In one move the snake can:

- Move one cell to the right if there are no blocked cells there. This move keeps the horizontal/vertical position of the snake as it is.
- Move down one cell if there are no blocked cells there. This move keeps the horizontal/vertical position of the snake as it is.
- Rotate clockwise if it’s in a horizontal position and the two cells under it are both empty.
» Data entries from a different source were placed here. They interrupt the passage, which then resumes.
(** The part of the read command that follows the opening of its reply. *)
Definition rd_body (a : Z) : M Z :=
  reg_addr <- attr_u32 (le_split 4 a) ;;
  let page := reg_addr_page reg_addr in
  let offset := reg_addr_offset reg_addr in
  if negb (offset mod 4 =? 0) then send_error (-1) []
  else
    pw <- get page_addr ;;
    mmio_wr pw page ;;
    emit EvMb ;;
    slot <- get (λ s, reg_slot s offset) ;;
    reg_val <- mmio_rd slot ;;
    r <- nla_put_u32 NF10_GENL_A_REGVAL32 reg_val [] ;;
    send_error r.1 r.2.

Lemma reg_rd_split a :
  genl_cmd_reg_rd (Some (rd_info a)) = with_reply NF10_GENL_C_REG_RD (rd_body a).
Proof. reflexivity. Qed.

Lemma reg_rd_any s f a :
  window_ok s → holds s f → 0 ≤ a < 2 ^ 32 →
  ∃ r tr ok, genl_cmd_reg_rd (Some (rd_info a)) s = Ok r (set_trace tr s) ∧
    granted_replies tr = granted_replies (trace s) ++ [ok] ∧ holds (set_trace tr s) f ∧
    (∀ v, paged_device (page_addr s) (nf10_regs s) → f !! a = Some v →
      (∃ tr', tr = EvGenlReply [(NF10_GENL_A_REGVAL32, le_split 4 v); err_attr 0] r :: tr')
      ∨ reply_refused r).
Proof.
  intros Hw Hf Ha. pose proof Hw as [Hp Hr Hap].
  rewrite reg_rd_split.
  destruct (with_reply_cases NF10_GENL_C_REG_RD (rd_body a) s)
    as [(r & es & -> & Hg & Hl & Hrf)|(-> & Hg & Hl)].
  { exists r, (es ++ trace s), false. split; [done|]. split; [done|]. split; [by apply holds_same|auto]. }
  unfold rd_body. erewrite bind_ok by (by apply attr_u32_ok, attr_val_u32). cbv zeta. rewrite reg_addr_offset_mod4.
  destruct (Z.eqb_spec (a mod 4) 0) as [Hal|Hal]; cbn [negb]; cbv iota.
  2: { destruct (send_error_any (-1) [] (opened NF10_GENL_C_REG_RD s)) as (r & es & -> & Hes & _).
    destruct (silent_app es (trace (opened NF10_GENL_C_REG_RD s)) Hes) as [Eg El].
    eexists r, _, true. split; [reflexivity|]. split; [by rewrite Eg|].
    split; [apply holds_same; [done|]; intros b Hb; by rewrite El, Hl|].
    intros v _ Hv. by destruct (Hf a v Hv) as (_ & ? & _). }
  pose proof (reg_addr_offset_range a) as Ho. pose proof (reg_addr_offset_end a Hal).
  step idtac. change (page_addr (opened NF10_GENL_C_REG_RD s)) with (page_addr s).
  step ltac:(exact Hp). steps idtac.
  rewrite reg_slot_aligned by (by rewrite reg_addr_offset_mod4). simpl.
  step ltac:(apply Hr; lia). unfold nla_put_u32, nla_put_from. steps idtac.
  match goal with |- context [EvMmioRd ?sl ?x] => set (val := x) end.
  assert (∀ v, paged_device (page_addr s) (nf10_regs s) → f !! a = Some v → u32 val = v) as Hval.
  { intros v Hdev Hv. destruct (Hf a v Hv) as (_ & _ & Hvr & Hlast).
    assert (val = v) as ->; [|by apply u32_small].
    apply Hdev with (reg_addr_page a); [done|simpl; by rewrite Z.eqb_refl|].
    simpl. by decide_test (page_addr s =? nf10_regs s + reg_addr_offset a) false. }
  clearbody val.
  match goal with |- context [k_nla_put ?t ?ty ?l] => destruct (Z.eqb_spec (k_nla_put t ty l) 0) as [E|E] end;
    steps idtac; simpl fst; simpl snd;
    match goal with |- context [send_error ?e ?at_ ?t] =>
      destruct (send_error_any e at_ t) as (r & es & -> & Hes & Hrep);
      destruct (silent_app es (trace t) Hes) as [Eg El] end;
    (eexists r, _, true; split; [reflexivity|]; split; [by rewrite Eg|]; split;
     [apply holds_same; [done|]; intros b Hb; rewrite El; simpl;
      pose proof (reg_addr_offset_range b);
      by decide_test (page_addr s =? nf10_regs s + reg_addr_offset b) false|]); intros v Hdev Hv.
  - destruct Hrep as [(es' & ->)|?]; [left|by right]. rewrite (Hval v Hdev Hv). by eexists.
  - right. right. right. eauto.
Qed.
In that case the snake moves from
`(r, c)`

and`(r, c+1)`

to`(r, c)`

and`(r+1, c)`

. - Rotate counterclockwise if it’s in a vertical position and the two cells to its right are both empty. In that case the snake moves from
`(r, c)`

and`(r+1, c)`

to`(r, c)`

and`(r, c+1)`

.

Return the minimum number of moves to reach the target.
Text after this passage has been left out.